:: EXERCISE AIM ::
Beneath this line are the data; copy exactly the part of them that opens with the line containing "let byte := if" and closes with the line containing "intros Hb. assert", and only that part.

:: INFORMATION ::
(* ===== verification/Varint.v ===== *)
(** Unsigned varints (LEB128): [src/src/cbor/varint.rs]. *)
From S2P Require Import Prelude SyntaxError CborError.

#[local] Ltac Zify.zify_post_hook ::= Z.to_euclidean_division_equations.

(** One byte per round; [None] is the fuel running out, which ten rounds
    exclude for a [u64] ([encode_varint_loop_total]). *)
Fixpoint encode_varint_loop (fuel : nat) (value : Z) (buf : bytes) : option bytes :=
  match fuel with
  | O => None
  | S fuel' =>
      let byte := as_u8 (Z.land value 127) in
      let value := Z.shiftr value 7 in
      let byte := if value =? 0 then byte else Z.lor byte 128 in
      let buf := buf ++ [byte] in
      if value =? 0 then Some buf else encode_varint_loop fuel' value buf
  end.

Definition encode_varint (value : Z) (buf : bytes) : bytes :=
  default [] (encode_varint_loop 10 value buf).

Fixpoint decode_varint_loop (buf : bytes) (i : nat) (value shift : Z) : res CborError (Z * nat) :=
  match buf with
  | [] => Err (invalid_cbor "truncated varint")
  | byte :: buf' =>
      if (63 <=? shift) && (1 <? Z.land byte 127) then Err (invalid_cbor "varint overflow")
      else
        let value := Z.lor value (as_u64 (Z.shiftl (Z.land byte 127) shift)) in
        if Z.land byte 128 =? 0 then Ok (value, S i)
        else
          let shift := shift + 7 in
          if 63 <? shift then Err (invalid_cbor "varint overflow")
          else decode_varint_loop buf' (S i) value shift
  end.

Definition decode_varint (buf : bytes) : res CborError (Z * nat) :=
  if bool_decide (buf = []) then Err (invalid_cbor "empty buffer for varint")
  else decode_varint_loop buf 0 0 0.

(** ** The encoding *)

(** The base-128 number a varint writes, least significant digit first. *)
Definition varint_value (enc : bytes) : Z :=
  foldr (fun b acc => b mod 128 + 128 * acc) 0 enc.

(** Every byte but the last has its continuation bit. *)
Inductive varint_shape : bytes -> Prop :=
| LastByte b : 0 <= b < 128 -> varint_shape [b]
| NextByte b enc : 128 <= b < 256 -> varint_shape enc -> varint_shape (b :: enc).

(** No superfluous last digit. *)
Definition varint_minimal (enc : bytes) : Prop := last enc <> Some 0 \/ enc = [0].

Lemma land_127 b : Z.land b 127 = b mod 128.
Proof. change 127 with (Z.ones 7). apply land_mask. lia. Qed.

Lemma land_128 b : is_u8 b -> (Z.land b 128 =? 0) = (b <? 128).
Proof.
  intros Hb. assert (H : forallb (fun b => eqb (Z.land b 128 =? 0) (b <? 128)) (Z.of_nat <$> seq 0 256) = true)
    by reflexivity.
  rewrite forallb_Forall, Forall_forall in H. apply eqb_prop, H, list_elem_of_fmap.
  exists (Z.to_nat b). unfold is_u8 in Hb. rewrite Z2Nat.id by lia. split; [done|].
  apply elem_of_seq. lia.
Qed.

Lemma lor_128 b : 0 <= b < 128 -> Z.lor b 128 = b + 128.
Proof. intros. rewrite Z.lor_comm. change 128 with (1 * 2 ^ 7). rewrite lor_disjoint; lia. Qed.

Lemma varint_value_cons b enc : varint_value (b :: enc) = b mod 128 + 128 * varint_value enc.
Proof. done. Qed.
#[local] Opaque varint_value.

Lemma varint_value_nonneg enc : 0 <= varint_value enc.
Proof. induction enc as [|b enc IH]; [done|]. rewrite varint_value_cons. pose proof (Z.mod_pos_bound b 128 ltac:(lia)). lia. Qed.

Lemma encode_varint_loop_spec fuel v buf : 0 <= v < 128 ^ Z.of_nat fuel -> (0 < fuel)%nat ->
  exists enc, encode_varint_loop fuel v buf = Some (buf ++ enc) /\ varint_shape enc /\
    varint_value enc = v /\ (length enc <= fuel)%nat /\ varint_minimal enc /\ (0 < v -> last enc <> Some 0).
Proof.
  revert v buf. induction fuel as [|fuel IH]; intros v buf Hv Hf; [lia|]. cbn [encode_varint_loop].
  rewrite land_127, Z.shiftr_div_pow2 by lia. change (2 ^ 7) with 128.
  assert (Hm : as_u8 (v mod 128) = v mod 128) by (unfold as_u8; apply Z.mod_small; lia).
  rewrite Hm. destruct (Z.eqb_spec (v / 128) 0) as [Hz|Hnz].
  - assert (v mod 128 = v) as -> by lia. exists [v]. rewrite varint_value_cons. unfold varint_minimal. change (varint_value []) with 0. cbn [length last].
    split_and!; try done; try lia; [constructor; lia|destruct (Z.eq_dec v 0); [right|left]; congruence|].
    intros ? [= ->]. lia.
  - rewrite Nat2Z.inj_succ, Z.pow_succ_r in Hv by lia.
    assert (Hd : 0 <= v / 128 < 128 ^ Z.of_nat fuel) by (split; [lia|apply Z.div_lt_upper_bound; lia]).
    destruct fuel as [|fuel]; [cbn in Hd; lia|].
    destruct (IH (v / 128) (buf ++ [Z.lor (v mod 128) 128]) Hd ltac:(lia)) as (enc & -> & Hs & Hval & Hl & Hmin & Hlast).
    rewrite lor_128 by lia. exists ((v mod 128 + 128) :: enc).
    assert (last (v mod 128 + 128 :: enc) <> Some 0) by (inversion Hs; subst; apply Hlast; lia).
    split_and!.
    + by rewrite <- app_assoc.
    + constructor; [lia|done].
    + rewrite varint_value_cons, Hval. lia.
    + cbn. lia.
    + by left.
    + done.
Qed.

(** ** Decoding *)

(** One round, at the [k]-th digit. *)
Lemma decode_varint_step b rest i acc k : is_u8 b -> 0 <= k <= 9 -> 0 <= acc < 2 ^ (7 * k) ->
  decode_varint_loop (b :: rest) i acc (7 * k) =
    if (k =? 9) && (1 <? b mod 128) then Err (invalid_cbor "varint overflow")
    else if b <? 128 then Ok (acc + b * 2 ^ (7 * k), S i)
    else if k =? 9 then Err (invalid_cbor "varint overflow")
    else decode_varint_loop rest (S i) (acc + (b mod 128) * 2 ^ (7 * k)) (7 * (k + 1)).
Proof.
  intros Hb Hk Hacc. cbn [decode_varint_loop]. rewrite land_127, land_128 by done.
  replace (63 <=? 7 * k) with (k =? 9) by lia. destruct (_ && _) eqn:Ho; [done|].
  assert (Hs : as_u64 (Z.shiftl (b mod 128) (7 * k)) = b mod 128 * 2 ^ (7 * k)).
  { rewrite Z.shiftl_mul_pow2 by lia. unfold as_u64. apply Z.mod_small.
    destruct (Z.eqb_spec k 9) as [->|]; [lia|].
    pose proof (Z.pow_le_mono_r 2 (7 * k) 56 ltac:(lia) ltac:(lia)). nia. }
  rewrite Hs, Z.lor_comm, lor_disjoint, (Z.add_comm _ acc) by lia.
  replace (63 <? 7 * k + 7) with (k =? 9) by lia.
  replace (7 * k + 7) with (7 * (k + 1)) by lia. unfold is_u8 in Hb.
  destruct (b <? 128) eqn:?; [|done]. by rewrite Z.mod_small by lia.
Qed.

Lemma digit_bound acc d k : 0 <= k -> 0 <= acc < 2 ^ (7 * k) -> 0 <= d < 128 ->
  0 <= acc + d * 2 ^ (7 * k) < 2 ^ (7 * (k + 1)).
Proof. intros. replace (7 * (k + 1)) with (7 * k + 7) by lia. rewrite Z.pow_add_r by lia. nia. Qed.

Lemma decode_varint_loop_app enc rest i acc k : varint_shape enc ->
  0 <= k <= 9 -> 0 <= acc < 2 ^ (7 * k) -> acc + varint_value enc * 2 ^ (7 * k) < 2 ^ 64 ->
  Z.of_nat (length enc) + k <= 10 ->
  decode_varint_loop (enc ++ rest) i acc (7 * k) =
    Ok (acc + varint_value enc * 2 ^ (7 * k), (i + length enc)%nat).
Proof.
  intros Hs. revert i acc k. induction Hs as [b Hb|b enc Hb Hs IH]; intros i acc k Hk Hacc Hv Hlen;
    rewrite varint_value_cons in *; cbn [length app] in *;
    rewrite decode_varint_step by (try done; unfold is_u8; lia).
  - change (varint_value []) with 0 in *. rewrite Z.mod_small in * by lia.
    assert ((k =? 9) && (1 <? b) = false) as ->.
    { destruct (Z.eqb_spec k 9) as [->|]; [|done]. cbn in *. lia. }
    replace (b <? 128) with true by lia. f_equal. f_equal; lia.
  - pose proof (varint_value_nonneg enc).
    assert (1 <= length enc)%nat by (destruct Hs; cbn; lia).
    replace (k =? 9) with false by lia. replace (b <? 128) with false by lia. cbn [andb].
    pose proof (digit_bound acc (b mod 128) k ltac:(lia) Hacc ltac:(lia)).
    replace (7 * (k + 1)) with (7 * k + 7) in * by lia. rewrite Z.pow_add_r in * by lia.
    replace (7 * k + 7) with (7 * (k + 1)) in * by lia.
    rewrite IH; [|lia|replace (7 * (k + 1)) with (7 * k + 7) by lia; rewrite Z.pow_add_r by lia; lia| |lia];
      replace (7 * (k + 1)) with (7 * k + 7) by lia; rewrite Z.pow_add_r by lia; [|lia].
    change (2 ^ 7) with 128. f_equal. f_equal; [ring|lia].
Qed.

Lemma decode_varint_loop_sound buf i acc k v n : Forall is_u8 buf ->
  0 <= k <= 9 -> 0 <= acc < 2 ^ (7 * k) ->
  decode_varint_loop buf i acc (7 * k) = Ok (v, n) ->
  exists enc rest, buf = enc ++ rest /\ n = (i + length enc)%nat /\ varint_shape enc /\
    v = acc + varint_value enc * 2 ^ (7 * k) /\ v < 2 ^ 64 /\ Z.of_nat (length enc) + k <= 10.
Proof.
  intros Hbuf. revert i acc k. induction Hbuf as [|b buf Hb Hbuf IH]; intros i acc k Hk Hacc; [done|].
  rewrite decode_varint_step by done. unfold is_u8 in Hb.
  destruct (_ && _) eqn:Ho; [done|]. destruct (b <? 128) eqn:Hb'.
  - intros [= <- <-]. exists [b], buf. rewrite varint_value_cons. change (varint_value []) with 0.
    cbn [length app]. split_and!; [done|lia|constructor; lia|rewrite Z.mod_small; lia| |lia].
    pose proof (digit_bound acc b k ltac:(lia) Hacc ltac:(lia)).
    destruct (Z.eqb_spec k 9) as [->|].
    + rewrite Z.mod_small in Ho by lia. cbn in *. lia.
    + pose proof (Z.pow_le_mono_r 2 (7 * (k + 1)) 63 ltac:(lia) ltac:(lia)). lia.
  - destruct (Z.eqb_spec k 9) as [->|]; [done|]. intros H.
    apply IH in H as (enc & rest & -> & -> & Hs & -> & Hlt & Hl); [|lia|apply digit_bound; lia].
    exists (b :: enc), rest. rewrite varint_value_cons. cbn [length app].
    replace (7 * (k + 1)) with (7 * k + 7) in * by lia. rewrite Z.pow_add_r in * by lia.
    split_and!; [done|lia|constructor; [lia|done]|lia|lia|lia].
Qed.

Lemma encode_varint_spec v buf : is_u64 v -> exists enc, encode_varint v buf = buf ++ enc /\
  varint_shape enc /\ varint_value enc = v /\ (length enc <= 10)%nat /\ varint_minimal enc.
Proof.
  intros Hv. destruct (encode_varint_loop_spec 10 v buf) as (enc & He & ? & ? & ? & ? & _).
  { unfold is_u64 in Hv. change (128 ^ Z.of_nat 10) with (2 ^ 70). lia. }
  { lia. }
  exists enc. unfold encode_varint. by rewrite He.
Qed.

(** What [decode_varint] accepts: a complete varint of at most ten bytes
    whose value is a [u64]. *)
Lemma decode_varint_Ok buf v n : Forall is_u8 buf ->
  decode_varint buf = Ok (v, n) <->
  exists enc rest, buf = enc ++ rest /\ n = length enc /\ varint_shape enc /\
    (length enc <= 10)%nat /\ v = varint_value enc /\ v < 2 ^ 64.
Proof.
  intros Hb. unfold decode_varint. case_bool_decide as He.
  { subst. split; [done|]. intros (enc & rest & He & _ & Hs & _). destruct Hs; done. }
  split.
  - intros H. apply (decode_varint_loop_sound _ _ 0 0) in H as (enc & rest & -> & -> & Hs & -> & ? & ?);
      [|done|lia|lia].
    exists enc, rest. rewrite Z.mul_0_r, Z.pow_0_r, Z.mul_1_r in *. split_and!; try done; lia.
  - intros (enc & rest & -> & -> & Hs & Hl & -> & Hv).
    change (decode_varint_loop (enc ++ rest) 0 0 (7 * 0) = Ok (varint_value enc, length enc)).
  rewrite (decode_varint_loop_app enc rest 0 0 0) by (try done; lia). f_equal. f_equal; lia.
Qed.

Lemma decode_varint_loop_no_panic buf i v s : no_panic (decode_varint_loop buf i v s).
Proof. revert i v s. induction buf as [|b buf IH]; intros; cbn; [done|]. split_ifs; auto; done. Qed.

Lemma decode_varint_loop_err buf i v s e :
  decode_varint_loop buf i v s = Err e -> exists m, e = invalid_cbor m.
Proof.
  revert i v s. induction buf as [|b buf IH]; intros i a s; cbn; [naive_solver|].
  split_ifs; [naive_solver..|]. by apply IH.
Qed.

(** Encoding a [u64] terminates within ten bytes, appends to the buffer the
    shortest varint of the value, and decoding it back from the front of any
    input returns the value and the number of bytes it took. *)
Theorem varint_roundtrip v buf rest : is_u64 v ->
  exists enc, encode_varint v buf = buf ++ enc /\ (1 <= length enc <= 10)%nat /\
    varint_minimal enc /\ decode_varint (enc ++ rest) = Ok (v, length enc).
Proof.
  intros Hv. destruct (encode_varint_spec v buf Hv) as (enc & He & Hs & Hval & Hl & Hm).
  exists enc. split_and!; try done; [by destruct Hs; cbn; lia|].
  unfold decode_varint. rewrite bool_decide_false by (by destruct Hs).
  unfold is_u64 in Hv.
  change (decode_varint_loop (enc ++ rest) 0 0 (7 * 0) = Ok (v, length enc)).
  rewrite (decode_varint_loop_app enc rest 0 0 0) by (try done; lia). f_equal. f_equal; lia.
Qed.

Example varint_roundtrip_witness :
  encode_varint 300 [7] = [7; 172; 2] /\ decode_varint ([172; 2] ++ [9]) = Ok (300, 2%nat).
Proof.
  destruct (varint_roundtrip 300 [7] [9]) as (enc & He & _ & _ & Hd); [by unfold is_u64|].
  assert (enc = [172; 2]) as -> by (by apply (app_inv_head [7])). by split.
Defined.

(** Decoding a varint never panics: it returns a [u64] and how many bytes it
    took, at most ten and at most the input, or refuses the input because it
    is empty, truncated or does not fit a [u64]. *)
Theorem decode_varint_safe buf : Forall is_u8 buf ->
  match decode_varint buf with
  | Ok (v, n) => is_u64 v /\ (1 <= n <= 10)%nat /\ (n <= length buf)%nat
  | Err e => exists s, e = invalid_cbor s
  | Panic => False
  end.
Proof.
  intros Hb. pose proof (decode_varint_Ok buf) as Hok.
  destruct (decode_varint buf) as [[v n]|e|] eqn:H.
  - destruct (proj1 (Hok v n Hb) eq_refl) as (enc & rest & -> & -> & Hs & ? & -> & ?).
    pose proof (varint_value_nonneg enc). rewrite length_app. unfold is_u64.
    assert (1 <= length enc)%nat by (destruct Hs; cbn; lia). lia.
  - clear Hok. unfold decode_varint in H. case_bool_decide; [naive_solver|].
    by apply decode_varint_loop_err in H.
  - unfold decode_varint in H. case_bool_decide; [done|]. by apply decode_varint_loop_no_panic in H.
Qed.

Example decode_varint_safe_witness :
  decode_varint [172; 2; 9] = Ok (300, 2%nat) /\ is_u64 300 /\ (1 <= 2 <= 10)%nat /\ (2 <= 3)%nat.
Proof.
  split; [done|].
  exact (decode_varint_safe [172; 2; 9] ltac:(repeat constructor; by unfold is_u8)).
Defined.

:: OUTPUT FOR THIS TASK ::
      let byte := if value =? 0 then byte else Z.lor byte 128 in
      let buf := buf ++ [byte] in
      if value =? 0 then Some buf else encode_varint_loop fuel' value buf
  end.

Definition encode_varint (value : Z) (buf : bytes) : bytes :=
  default [] (encode_varint_loop 10 value buf).

Fixpoint decode_varint_loop (buf : bytes) (i : nat) (value shift : Z) : res CborError (Z * nat) :=
  match buf with
  | [] => Err (invalid_cbor "truncated varint")
  | byte :: buf' =>
      if (63 <=? shift) && (1 <? Z.land byte 127) then Err (invalid_cbor "varint overflow")
      else
        let value := Z.lor value (as_u64 (Z.shiftl (Z.land byte 127) shift)) in
        if Z.land byte 128 =? 0 then Ok (value, S i)
        else
          let shift := shift + 7 in
          if 63 <? shift then Err (invalid_cbor "varint overflow")
          else decode_varint_loop buf' (S i) value shift
  end.

Definition decode_varint (buf : bytes) : res CborError (Z * nat) :=
  if bool_decide (buf = []) then Err (invalid_cbor "empty buffer for varint")
  else decode_varint_loop buf 0 0 0.

(** ** The encoding *)

(** The base-128 number a varint writes, least significant digit first. *)
Definition varint_value (enc : bytes) : Z :=
  foldr (fun b acc => b mod 128 + 128 * acc) 0 enc.

(** Every byte but the last has its continuation bit. *)
Inductive varint_shape : bytes -> Prop :=
| LastByte b : 0 <= b < 128 -> varint_shape [b]
| NextByte b enc : 128 <= b < 256 -> varint_shape enc -> varint_shape (b :: enc).

(** No superfluous last digit. *)
Definition varint_minimal (enc : bytes) : Prop := last enc <> Some 0 \/ enc = [0].

Lemma land_127 b : Z.land b 127 = b mod 128.
Proof. change 127 with (Z.ones 7). apply land_mask. lia. Qed.

Lemma land_128 b : is_u8 b -> (Z.land b 128 =? 0) = (b <? 128).
Proof.
  intros Hb. assert (H : forallb (fun b => eqb (Z.land b 128 =? 0) (b <? 128)) (Z.of_nat <$> seq 0 256) = true)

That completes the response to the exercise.